Adventurous. Enriching. Luminescent. Inspiring. Unforgettable.
Those are a few of the descriptions given by 18 students from across the ACM when they were asked to sum up their off-campus study experience in a word or phrase.
They went in search of challenges and self-awareness, to immerse themselves in different places and cultures, and to take their academic work beyond the classroom.
They traveled to places around the globe – Chicago to Buenos Aires, India to Belgium, South Africa to Japan – to conduct research, learn languages, engage in internships, and study topics ranging from ecology to art history to entrepreneurship.
On April 11-12, the group of students will tell the stories behind those one-word descriptions when they gather in Chicago to share their experiences at the ACM Student Symposium on Off-Campus Study.
The Symposium is ACM’s celebration of off-campus study as a vital part of a liberal arts and sciences education. Together, the ACM colleges have offered consortial off-campus opportunities, both international and in the U.S., for nearly 50 years.
Participants in the two-day event were nominated by the Off-Campus Study offices on their campuses. The students will give presentations about their off-campus experiences and engage in panel discussions moderated by faculty and staff from the colleges. The Student Symposium webpage has links to videos of presentations from past years.
The Symposium dinner will feature Dr. Sandra Wong, Dean of the College and Faculty at Colorado College, as guest speaker. In addition, awards will be presented to three students who were winners in ACM-sponsored contests:
- Zoey Slater (St. Olaf College) and Alex Zimay (Knox College) were Co-Winners of the 2014 Nick Adams Short Story Contest, and
- Abby Guthmann (Lawrence University) was the Grand Prize winner in the 2013-14 Off-Campus Study Photo Contest.
Here’s more about several of the Symposium participants and their presentation topics.
Dissolving comfort zones
Hannah Black (Knox College) in Tanzania
Knox College senior Hannah Black, an anthropology and sociology major, parlayed two semester-length programs – Tanzania: Ecology & Human Origins and London & Florence: Arts in Context – into a junior year off-campus that, in her words, “almost completely dissolved my comfort zone.”
The programs certainly provided contrasts, as she went from living in a tent and conducting fieldwork on the plains of eastern Africa to attending theatre in London and studying Renaissance art in Italy.
“I had experiences that I will never forget, like dancing with the Maasai under the stars and losing my breath at the feet of the Pietá, that have changed me permanently and for the better,” Black noted. “Going to Tanzania made me stronger in nearly every way, and going to Europe revived my love of art and re-inspired my spirituality.”
Community building, from Europe to Iowa
Jeremy Wiles (Grinnell College)
Actively looking for diversity and seeking friends from many backgrounds were keys to making Jeremy Wiles‘ semester in Copenhagen an enlightening experience – one that gave him insights into the importance of social responsibility in creating sustainable communities.

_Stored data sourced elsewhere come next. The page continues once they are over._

(** * Non-neighbour connections (NNC): a shallow embedding of
      [opm/input/eclipse/EclipseState/Grid/NNC.cpp]

    The development follows the translation unit function by function:
    the index resolver ([global_index], [make_index_pair]), the adjacency
    classifier ([is_neighbor]), the three loaders run by the constructor
    ([load_input], [load_edit], [load_editr]) and the mutator [addNNC].

    Data: a [std::size_t] is a [Z] in [0, 2^64) with the wrap-around written
    out where the code converts or subtracts; a [double] is a primitive
    IEEE-754 binary64 float; a [std::vector] is a list, an iterator into it
    a position ([nat]); a [std::optional] is an [option].  The object under
    construction is threaded through the loaders explicitly.

    Library: [std::stable_sort], [std::lower_bound], [std::unique] and
    [std::set_difference] are written out.  [std::sort] is not stable and
    its result on equivalent elements is the implementation's; it is a
    parameter ([StdSort]) of which only the library's promise is known,
    and what is proved of the loaders is proved for every function that
    keeps the promise. *)

From Stdlib Require Import ZArith Floats String.
From Equations Require Import Equations.
From stdpp Require Import base list sorting.

Open Scope Z_scope.

(** ** Machine integers *)

(** [static_cast<std::size_t>] of a signed value, and unsigned arithmetic:
    reduction modulo [2^64]. *)
Definition to_size_t (z : Z) : Z := z mod 2 ^ 64.

(** ** External collaborators: grid and deck *)

(** The part of [EclipseGrid] the translation unit calls.  The class is
    declared elsewhere; its member functions are taken as they come. *)
Record EclipseGrid := mkEclipseGrid {
  getNX : Z;
  getNY : Z;
  getNZ : Z;
  cellActive : Z → Z → Z → bool;
  getGlobalIndex : Z → Z → Z → Z
}.

Record KeywordLocation := mkKeywordLocation {
  keyword : string;
  filename : string;
  lineno : Z
}.

(** A record of an NNC, EDITNNC or EDITNNCR keyword: items 0..5 are the
    integers I1 J1 K1 I2 J2 K2, item 6 is a double, read either raw
    ([get<double>(0)]) or converted to SI units ([getSIDouble(0)]). *)
Record DeckRecord := mkDeckRecord {
  item_I1 : Z;
  item_J1 : Z;
  item_K1 : Z;
  item_I2 : Z;
  item_J2 : Z;
  item_K2 : Z;
  item6_double : float;
  item6_SIDouble : float
}.

(** [record.getItem(n).get<int>(0)] for [n] in 0..5. *)
Definition getItem_int (record : DeckRecord) (n : nat) : Z :=
  match n with
  | 0%nat => item_I1 record
  | 1%nat => item_J1 record
  | 2%nat => item_K1 record
  | 3%nat => item_I2 record
  | 4%nat => item_J2 record
  | _ => item_K2 record
  end.

Record DeckKeyword := mkDeckKeyword {
  location : KeywordLocation;
  records : list DeckRecord
}.

(** The three keyword lists the constructor asks the deck for. *)
Record Deck := mkDeck {
  getKeywordList_NNC : list DeckKeyword;
  getKeywordList_EDITNNC : list DeckKeyword;
  getKeywordList_EDITNNCR : list DeckKeyword
}.

(** ** NNCdata *)

Record NNCdata := mkNNCdata {
  cell1 : Z;
  cell2 : Z;
  trans : float
}.

(** The key of an entry: its cell pair. *)
Definition key (d : NNCdata) : Z * Z := (cell1 d, cell2 d).

(** Modelled from the spec: [NNCdata::operator<] is declared in NNC.hpp,
    which is not among the sources.  The spec orders keys
    lexicographically (first index, then second index), sorts the
    replacement records with a "stable sort by key", purges by
    "set-difference by key" and inserts by "binary search on key".  Its
    data model also names the value as a tiebreak; the comments of
    [load_editr] exclude that: the entries of one cell pair are to keep
    their insertion order under the stable sort, and [std::unique] is to
    meet them side by side whatever their values.  The comparison is
    therefore the lexicographic one on [(cell1, cell2)], as [std::tie]
    gives it, and ignores [trans]. *)
Definition NNCdata_lt (a b : NNCdata) : bool :=
  (cell1 a <? cell1 b) || (negb (cell1 b <? cell1 a) && (cell2 a <? cell2 b)).

(** The predicate the code spells out wherever it compares cell pairs:
    [d1.cell1 == d2.cell1 && d1.cell2 == d2.cell2]. *)
Definition equality (d1 d2 : NNCdata) : bool :=
  (cell1 d1 =? cell1 d2) && (cell2 d1 =? cell2 d2).

(** [d.trans *= f]. *)
Definition scale (f : float) (d : NNCdata) : NNCdata :=
  mkNNCdata (cell1 d) (cell2 d) (trans d * f)%float.

(** ** Index resolver *)

Definition global_index (grid : EclipseGrid) (record : DeckRecord)
    (item_offset : nat) : option Z :=
  let i := to_size_t (getItem_int record (0 + item_offset) - 1) in
  let j := to_size_t (getItem_int record (1 + item_offset) - 1) in
  let k := to_size_t (getItem_int record (2 + item_offset) - 1) in
  if getNX grid <=? i then None
  else if getNY grid <=? j then None
  else if getNZ grid <=? k then None
  else if negb (cellActive grid i j k) then None
  else Some (to_size_t (getGlobalIndex grid i j k)).

Definition make_index_pair (grid : EclipseGrid) (record : DeckRecord)
    : option (Z * Z) :=
  match global_index grid record 0, global_index grid record 3 with
  | None, _ => None
  | Some _, None => None
  | Some g1, Some g2 => if g1 <? g2 then Some (g1, g2) else Some (g2, g1)
  end.

(** ** Adjacency classifier *)

Definition is_neighbor (grid : EclipseGrid) (g1 g2 : Z) : bool :=
  let diff := to_size_t (g2 - g1) in
  if diff =? 0 then true
  else if diff =? 1 then true
  else if diff =? getNX grid then true
  else if diff =? getNY grid then true
  else false.

(** ** Standard algorithms *)

(** [std::stable_sort] under [operator<], as a stable insertion sort: an
    element is placed in front of the first element that is not smaller. *)
Fixpoint sort_insert (x : NNCdata) (l : list NNCdata) : list NNCdata :=
  match l with
  | [] => [x]
  | y :: l' => if NNCdata_lt y x then y :: sort_insert x l' else x :: y :: l'
  end.

Definition stable_sort (l : list NNCdata) : list NNCdata :=
  foldr sort_insert [] l.

(** [std::sort] under [operator<].  The library promises a rearrangement
    of the range in which no element is smaller than one before it, and
    nothing on the order in which equivalent elements come out: the
    implementations are not stable and differ from one another.  The
    loaders are written over any function that keeps the promise. *)
Class StdSort := {
  sort : list NNCdata → list NNCdata;
  sort_perm : ∀ l, sort l ≡ₚ l;
  sort_ordered : ∀ l, StronglySorted (λ a b, NNCdata_lt b a = false) (sort l)
}.

(** [std::lower_bound(first, first + len, val)]: the halving loop over
    positions of [l]. *)
Equations? lower_bound_loop (l : list NNCdata) (val : NNCdata)
    (first len : nat) : nat by wf len lt :=
  lower_bound_loop l val first 0 := first;
  lower_bound_loop l val first (S n)
    with l !! (first + Nat.div2 (S n))%nat => {
    | Some middle with NNCdata_lt middle val => {
      | true := lower_bound_loop l val (first + Nat.div2 (S n) + 1)
                                 (S n - Nat.div2 (S n) - 1);
      | false := lower_bound_loop l val first (Nat.div2 (S n)) };
    | None := first }.
Proof.
  all: pose proof (Nat.lt_div2 (S n) ltac:(lia)) as Hhalf;
    simpl in Hhalf |- *; lia.
Qed.

Definition lower_bound (l : list NNCdata) (val : NNCdata) : nat :=
  lower_bound_loop l val 0 (length l).

(** [v.insert(v.begin() + pos, x)]. *)
Definition insert_at (pos : nat) (x : NNCdata) (l : list NNCdata)
    : list NNCdata :=
  take pos l ++ x :: drop pos l.

(** [std::unique] with the predicate [equality]: an element is kept when it
    differs from the last element kept. *)
Fixpoint unique_from (kept : NNCdata) (l : list NNCdata) : list NNCdata :=
  match l with
  | [] => []
  | x :: l' =>
      if equality kept x then unique_from kept l'
      else x :: unique_from x l'
  end.

Definition unique (l : list NNCdata) : list NNCdata :=
  match l with
  | [] => []
  | x :: l' => x :: unique_from x l'
  end.

(** [std::set_difference] of two ranges under [operator<]. *)
Fixpoint set_difference (l1 : list NNCdata) : list NNCdata → list NNCdata :=
  match l1 with
  | [] => λ _, []
  | x :: l1' =>
      fix against (l2 : list NNCdata) : list NNCdata :=
        match l2 with
        | [] => x :: l1'
        | y :: l2' =>
            if NNCdata_lt x y then x :: set_difference l1' l2
            else if NNCdata_lt y x then against l2'
            else set_difference l1' l2'
        end
  end.

(** ** The NNC object *)

Record NNC := mkNNC {
  m_input : list NNCdata;
  m_edit : list NNCdata;
  m_editr : list NNCdata;
  m_nnc_location : option KeywordLocation;
  m_edit_location : option KeywordLocation;
  m_editr_location : option KeywordLocation
}.

Definition set_m_input (s : NNC) (l : list NNCdata) : NNC :=
  mkNNC l (m_edit s) (m_editr s)
        (m_nnc_location s) (m_edit_location s) (m_editr_location s).

(** [if (!loc) loc = keyword.location()]. *)
Definition first_location (loc : option KeywordLocation) (kw : DeckKeyword)
    : option KeywordLocation :=
  match loc with
  | Some _ => loc
  | None => Some (location kw)
  end.

(** The default-constructed object. *)
Definition NNC_default : NNC := mkNNC [] [] [] None None None.

(** ** load_input *)

Definition load_input_record (grid : EclipseGrid) (input : list NNCdata)
    (record : DeckRecord) : list NNCdata :=
  match make_index_pair grid record with
  | None => input
  | Some (g1, g2) => input ++ [mkNNCdata g1 g2 (item6_SIDouble record)]
  end.

Definition load_input_keyword (grid : EclipseGrid) (s : NNC)
    (kw : DeckKeyword) : NNC :=
  mkNNC (foldl (load_input_record grid) (m_input s) (records kw))
        (m_edit s) (m_editr s)
        (first_location (m_nnc_location s) kw)
        (m_edit_location s) (m_editr_location s).

Definition load_input `{!StdSort} (grid : EclipseGrid) (deck : Deck)
    (s : NNC) : NNC :=
  let s' := foldl (load_input_keyword grid) s (getKeywordList_NNC deck) in
  set_m_input s' (sort (m_input s')).

(** ** load_edit *)

(** The body of the record loop: what a record appends to [nnc_edit]. *)
Definition load_edit_record (grid : EclipseGrid) (nnc_edit : list NNCdata)
    (record : DeckRecord) : list NNCdata :=
  let tran_mult := item6_double record in
  if (tran_mult =? 1)%float then nnc_edit
  else
    match make_index_pair grid record with
    | None => nnc_edit
    | Some (g1, g2) =>
        if is_neighbor grid g1 g2 then nnc_edit
        else nnc_edit ++ [mkNNCdata g1 g2 tran_mult]
    end.

Definition load_edit_keyword (grid : EclipseGrid)
    (st : list NNCdata * option KeywordLocation) (kw : DeckKeyword)
    : list NNCdata * option KeywordLocation :=
  (foldl (load_edit_record grid) st.1 (records kw), first_location st.2 kw).

(** [NNC::add_edit], on the vector [m_edit]. *)
Fixpoint add_edit (edit : list NNCdata) (edit_node : NNCdata)
    : list NNCdata :=
  match edit with
  | [] => [edit_node]
  | [back] =>
      if equality back edit_node then [scale (trans edit_node) back]
      else [back; edit_node]
  | x :: rest => x :: add_edit rest edit_node
  end.

(** The [while] loop of the merge: scales the entries from [current_input]
    on while they carry the edit's cell pair.  At most
    [length input - current_input] rounds can run, which is the fuel the
    caller gives. *)
Fixpoint scale_run (fuel : nat) (input : list NNCdata) (current_input : nat)
    (current_edit : NNCdata) (edit_processed : bool)
    : list NNCdata * nat * bool :=
  match fuel with
  | O => (input, current_input, edit_processed)
  | S fuel' =>
      match input !! current_input with
      | None => (input, current_input, edit_processed)
      | Some d =>
          if equality d current_edit then
            scale_run fuel'
              (alter (scale (trans current_edit)) current_input input)
              (S current_input) current_edit true
          else (input, current_input, edit_processed)
      end
  end.

(** State of the merge loop: [m_input], the iterator [current_input] and
    [m_edit]. *)
Record merge_state := mkMerge {
  ms_input : list NNCdata;
  ms_current : nat;
  ms_edit : list NNCdata
}.

(** The tail of the loop body, from [bool edit_processed = false] on. *)
Definition apply_edit (input : list NNCdata) (current_input : nat)
    (edit : list NNCdata) (current_edit : NNCdata) : merge_state :=
  let '(input', current_input', edit_processed) :=
    scale_run (length input - current_input) input current_input
              current_edit false in
  if edit_processed then mkMerge input' current_input' edit
  else mkMerge input' current_input' (add_edit edit current_edit).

“Most of the time Denmark, much like my Grinnell [College] education, was relentless at convincing me why everyone’s wellbeing matters, rather than just people I identify with,” wrote Wiles, a senior majoring in economics. “Whether we are talking about a city of 10,000 like Grinnell, Iowa, or half a million people like Copenhagen, community building is always significant.”
Professional and personal growth
Caryn Shebowich (Cornell College)
“The perfect stepping stone” is how Caryn Shebowich, a junior at Cornell College, described her internship last summer with Project Transitions, a nonprofit transitional housing/hospice program for people living with HIV/AIDS in Austin, TX. Her placement was sponsored by the Cornell Fellows program, which is designed to help students apply their liberal arts education to the world of work.
“Personal growth is a necessary part of professional development,” wrote Shebowich, who is majoring in Psychological Well Being in the Arts. “I gained skills, clarity in career path and the confidence that I can successfully live on my own after college…. In a thriving city perfect for my first time out on my own, this internship was full of more professional and personal growth than I can express.”
Gaining confidence as a leader
Sailing thousands of miles across the Pacific Ocean, Kit Pavlekovsky from Carleton College stepped far outside her everyday world to become part of a self-contained community, conducting scientific research, doing tasks around the ship, and “reflecting and simply existing with the ship.”
“I gained confidence as a leader, directing my shipmates in everything from setting the table to stopping the boat and deploying scientific equipment 500m deep,” wrote Pavlekovsky, a junior majoring in chemistry and math. “Back at Carleton, I’ve noticed a change – I’ve retained the ability to be reflective and a willingness to take charge and have attention focused on me. I have the courage to speak up and have an opinion where before I quietly watched.”